# EXERCISE PROMPT
Look through the data below. Show each line where the string "rounds" occurs.

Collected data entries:
(* ===== verification/Monitor.v ===== *)
(** * The monitor

    [worker_monitor] of cew_worker.c, which asks about every worker once a second and forgets
    those that have ended.  The program does not call it. *)

From S2P Require Import Prelude CString Machine SdsModel Settings Worker Socket Exit Client WorkerProc.
Local Open Scope Z_scope.

(** ** Endless computations *)

(** [m] uses up its fuel, in a state of [Q]. *)
Definition goes_on {S A} (m : ST S A) (Q : S → Prop) (s : S) : Prop := ∃ s', m s = (NoFuel, s') ∧ Q s'.

Lemma goes_on_bind {S A B} (m : ST S A) (f : A → ST S B) Q s :
  wp m (λ a, goes_on (f a) Q) s → goes_on (m ≫= f) Q s.
Proof. intros (a & s1 & Hm & Hf)%wp_run. unfold goes_on, mbind, ST_bind. by rewrite Hm. Qed.

(** ** What the monitor asks *)

Abbreviation slots := (list (option tsWorkerStruct)).

(** The worker in the slot has not been reported. *)
Definition watched_slot (slot : option tsWorkerStruct) : bool :=
  match slot with Some w => negb (Pid w =? 0) | None => false end.

Definition watched_count (l : slots) : nat := length (filter (λ x, watched_slot x = true) l).

Lemma watched_count_cons x l :
  watched_count (x :: l) = ((if watched_slot x then 1 else 0) + watched_count l)%nat.
Proof. unfold watched_count. rewrite filter_cons. by destruct (watched_slot x). Qed.

(** [polled l evs l']: one round over the slots [l] asks [evs] and leaves [l']. *)
Inductive polled : slots → list event → slots → Prop :=
  | po_end : polled [] [] []
  | po_skip slot l evs l' :
      watched_slot slot = false → polled l evs l' → polled (slot :: l) evs (slot :: l')
  | po_runs w r l evs l' :
      Pid w ≠ 0 → x_ret r = 0 → polled l evs l' →
      polled (Some w :: l) ((X_waitpid (Pid w), r) :: evs) (Some w :: l')
  | po_ended w r l evs l' :
      Pid w ≠ 0 → x_ret r ≠ 0 → polled l evs l' →
      polled (Some w :: l) ((X_waitpid (Pid w), r) :: evs) (Some (set_Pid 0 w) :: l').

(** [watches n l evs l']: so [n] rounds, with a sleep after each. *)
Inductive watches : nat → slots → list event → slots → Prop :=
  | wa_end l : watches 0 l [] l
  | wa_round n l evs l1 r evs' l' :
      polled l evs l1 → watches n l1 evs' l' → watches (S n) l (evs ++ (X_sleep, r) :: evs') l'.

(** An answer that tells of an end. *)
Definition tells_end (e : event) : bool :=
  match e with (X_waitpid _, r) => negb (x_ret r =? 0) | _ => false end.
Definition told (evs : list event) : nat := length (filter (λ e, tells_end e = true) evs).

Lemma told_app evs evs' : told (evs ++ evs') = (told evs + told evs')%nat.
Proof. unfold told. by rewrite filter_app, length_app. Qed.

Lemma told_cons e evs : told (e :: evs) = ((if tells_end e then 1 else 0) + told evs)%nat.
Proof. unfold told. rewrite filter_cons. by destruct (tells_end e). Qed.

Lemma polled_counts l evs l' : polled l evs l' → (watched_count l = told evs + watched_count l')%nat.
Proof.
  induction 1 as [|slot l evs l' Hs _ IH|w r l evs l' Hw Hr _ IH|w r l evs l' Hw Hr _ IH]; [done|..];
    rewrite ?told_cons, !watched_count_cons; cbn [watched_slot tells_end set_Pid Pid].
  - rewrite Hs. lia.
  - rewrite (proj2 (Z.eqb_neq _ _) Hw), Hr. cbn. lia.
  - rewrite (proj2 (Z.eqb_neq _ _) Hw), (proj2 (Z.eqb_neq _ _) Hr). cbn. lia.
Qed.

Lemma watches_counts n l evs l' : watches n l evs l' → (watched_count l = told evs + watched_count l')%nat.
Proof.
  induction 1 as [|n l evs l1 r evs' l' Hp _ IH]; [done|]. apply polled_counts in Hp.
  rewrite told_app, told_cons. cbn [tells_end]. lia.
Qed.

Section monitor.
Context `{SL : SdsLib, LA : LoggerAPI, E : Env, EV : EvLib}.
Implicit Types (s : machine).

Lemma monitor_slots_wp n : ∀ l k s, (n ≤ length l)%nat → in_i32 (k - Z.of_nat n) → in_i32 k →
  wp (monitor_slots n l k) (λ r s', heap_of s' = heap_of s ∧
    ∃ evs l', m_trace s' = m_trace s ++ evs ∧ polled (take n l) evs l' ∧ r.1 = l' ++ drop n l ∧
      r.2 = k - Z.of_nat (told evs)) s.
Proof.
  induction n as [|n IH]; intros l k s Hn Hk Hk'.
  { apply wp_ret. split; [done|]. exists [], []. rewrite app_nil_r. split_and!; [done|constructor|done|cbn; lia]. }
  destruct l as [|slot l]; [cbn in Hn; lia|]. cbn in Hn. cbn [monitor_slots take drop].
  set (Q := λ (x : option tsWorkerStruct * Z) s1, heap_of s1 = heap_of s ∧ ∃ evs, m_trace s1 = m_trace s ++ evs ∧
    (∀ evs' l', polled (take n l) evs' l' → polled (slot :: take n l) (evs ++ evs') (x.1 :: l')) ∧
    x.2 = k - Z.of_nat (told evs) ∧ (told evs ≤ 1)%nat).
  assert (wp (monitor_slot slot k) Q s) as Hslot.
  { unfold monitor_slot, Q. destruct slot as [w|].
    2:{ apply wp_ret. split; [done|]. exists []. rewrite app_nil_r. split_and!; [done|by constructor|cbn; lia|cbn; lia]. }
    destruct (Z.eqb_spec (Pid w) 0) as [Hw|Hw].
    { apply wp_ret. split; [done|]. exists []. rewrite app_nil_r. split_and!; [done| |cbn; lia|cbn; lia].
      intros. constructor; [cbn; by rewrite Hw|done]. }
    apply wp_bind, wp_ext. intros r s1 _ Hh1 _ Ht1. destruct (Z.eqb_spec (x_ret r) 0) as [Hr|Hr].
    { apply wp_ret. split; [done|]. exists [(X_waitpid (Pid w), r)].
      assert (told [(X_waitpid (Pid w), r)] = 0%nat) as -> by (rewrite told_cons; cbn; by rewrite Hr).
      split_and!; [done|intros; by constructor|cbn; lia|lia]. }
    apply wp_bind; log_step. intros _ s2 Hh2 Ht2. apply wp_ret. split; [congruence|]. exists [(X_waitpid (Pid w), r)].
    rewrite Ht2, Ht1. assert (told [(X_waitpid (Pid w), r)] = 1%nat) as ->.
    { rewrite told_cons. cbn. by rewrite (proj2 (Z.eqb_neq _ _) Hr). }
    split_and!; [done|intros; by constructor| |lia]. cbn. unfold i32. apply (swrap_small 32); unfold in_i32 in *; lia. }
  apply wp_bind. eapply wp_mono; [exact Hslot|]. intros [slot' k1] s1 (Hh1 & evs & Ht1 & Hpo & Hk1 & Hle).
  cbn [fst snd] in *. apply wp_bind. unfold in_i32 in *. eapply wp_mono; [apply IH; [lia|unfold in_i32; lia..]|].
  intros [rest k2] s2 (Hh2 & evs' & l' & Ht2 & Hpo' & Hr & Hk2). cbn [fst snd] in *. apply wp_ret.
  split; [congruence|]. exists (evs ++ evs'), (slot' :: l'). rewrite Ht2, Ht1, <-app_assoc.
  split_and!; [done|by apply Hpo|cbn; by rewrite Hr|cbn; rewrite told_app; lia].
Qed.

Lemma monitor_loop_goes_on (A : Type) fuel : ∀ n l rest k g s,
  psWorker (gWorkerAdmin (g_workers g)) = l ++ rest → uiCurrWorkers (gWorkerAdmin (g_workers g)) = Z.of_nat n →
  length l = n → Z.of_nat n ≤ 2 ^ 30 → Z.of_nat (watched_count l) ≤ k ≤ 2 ^ 30 →
  goes_on (monitor_loop (A := A) fuel false k g) (λ s', heap_of s' = heap_of s ∧
    ∃ evs l', m_trace s' = m_trace s ++ evs ∧ watches fuel l evs l') s.
Proof.
  induction fuel as [|fuel IH]; intros n l rest k g s Htab Hn Hl Hb Hk; cbn [monitor_loop].
  { exists s. split; [done|]. split; [done|]. exists [], l. rewrite app_nil_r. split; [done|constructor]. }
  rewrite Hn, Nat2Z.id, Htab. apply goes_on_bind.
  eapply wp_mono; [apply (monitor_slots_wp n); [rewrite length_app; lia|unfold in_i32; lia..]|].
  rewrite take_app_length', drop_app_length' by done.
  intros [slots' k1] s1 (Hh1 & evs & l1 & Ht1 & Hpo & Hr & Hk1). cbn [fst snd] in *.
  apply goes_on_bind; log_step. intros _ s2 Hh2 Ht2. apply goes_on_bind, wp_ext. intros r s3 _ Hh3 _ Ht3.
  assert (length l1 = length l) as Hlen by (clear -Hpo; induction Hpo; cbn; congruence).
  pose proof (polled_counts _ _ _ Hpo) as Hcount.
  match goal with |- goes_on (monitor_loop _ _ _ ?g1) _ _ =>
    destruct (IH n l1 rest k1 g1 s3) as (s' & Hrun & Hh & evs' & l' & Ht & Hw) end; try done; [cbn; lia|lia|].
  exists s'. split; [done|]. split; [congruence|]. exists (evs ++ (X_sleep, r) :: evs'), l'.
  rewrite Ht, Ht3, Ht2, Ht1, <-!app_assoc. split; [done|]. by eapply wa_round.
Qed.

(** C22: The monitor, for any number of workers in the first slots of the table and whatever
    the answers are.  Without the flag it never ends: after every number of rounds it is still
    going, and in each round it has asked once, in the order of the table, about each worker
    whose end it has not been told of, and slept; so it is told of each end once, never of
    more ends than there are workers, and changes nothing but the process numbers of those.
    With the flag it ends the process at once, as [do_exit] does. *)
Theorem worker_monitor_correct (A : Type) fuel g l rest s :
  psWorker (gWorkerAdmin (g_workers g)) = l ++ rest →
  uiCurrWorkers (gWorkerAdmin (g_workers g)) = Z.of_nat (length l) → (length l ≤ WORKER_MAX_WORKERS)%nat →
  goes_on (worker_monitor (A := A) fuel false g) (λ s', heap_of s' = heap_of s ∧
    ∃ evs l', m_trace s' = m_trace s ++ evs ∧ watches fuel l evs l' ∧
      (watched_count l = told evs + watched_count l')%nat) s ∧
  (∃ s1, heap_of s1 = heap_of s ∧ m_trace s1 = m_trace s ∧
     worker_monitor (A := A) (S fuel) true g s = do_exit 0 g s1).
Proof.
  unfold WORKER_MAX_WORKERS. intros Htab Hn Hmax. assert (watched_count l ≤ length l)%nat as Hle by apply length_filter.
  unfold worker_monitor. rewrite Hn.
  replace (i32 (Z.of_nat (length l))) with (Z.of_nat (length l)) by (symmetry; apply (swrap_small 32); lia).
  split.
  - apply goes_on_bind; log_step. intros _ s1 Hh1 Ht1.
    destruct (monitor_loop_goes_on A fuel (length l) l rest (Z.of_nat (length l)) g s1)
      as (s' & Hrun & Hh & evs & l' & Ht & Hw); [done|done|done|lia|lia|].
    exists s'. split; [done|]. split; [congruence|]. exists evs, l'. rewrite Ht, Ht1.
    split_and!; [done|done|by eapply watches_counts].
  - pose proof (wp_log eDEBUG "Trying to monitor %d workers." [AInt (Z.of_nat (length l))]
      (λ _ s', heap_of s' = heap_of s ∧ m_trace s' = m_trace s) s ltac:(vm_compute; reflexivity)) as Hlog.
    apply wp_run in Hlog as (z & s1 & Hrun & Hh & Ht); [|done]. exists s1. split_and!; [done|done|].
    unfold log_debug, mbind, ST_bind. by rewrite Hrun.
Qed.

End monitor.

# YOUR RESPONSE
(** [watches n l evs l']: so [n] rounds, with a sleep after each. *)
    the answers are.  Without the flag it never ends: after every number of rounds it is still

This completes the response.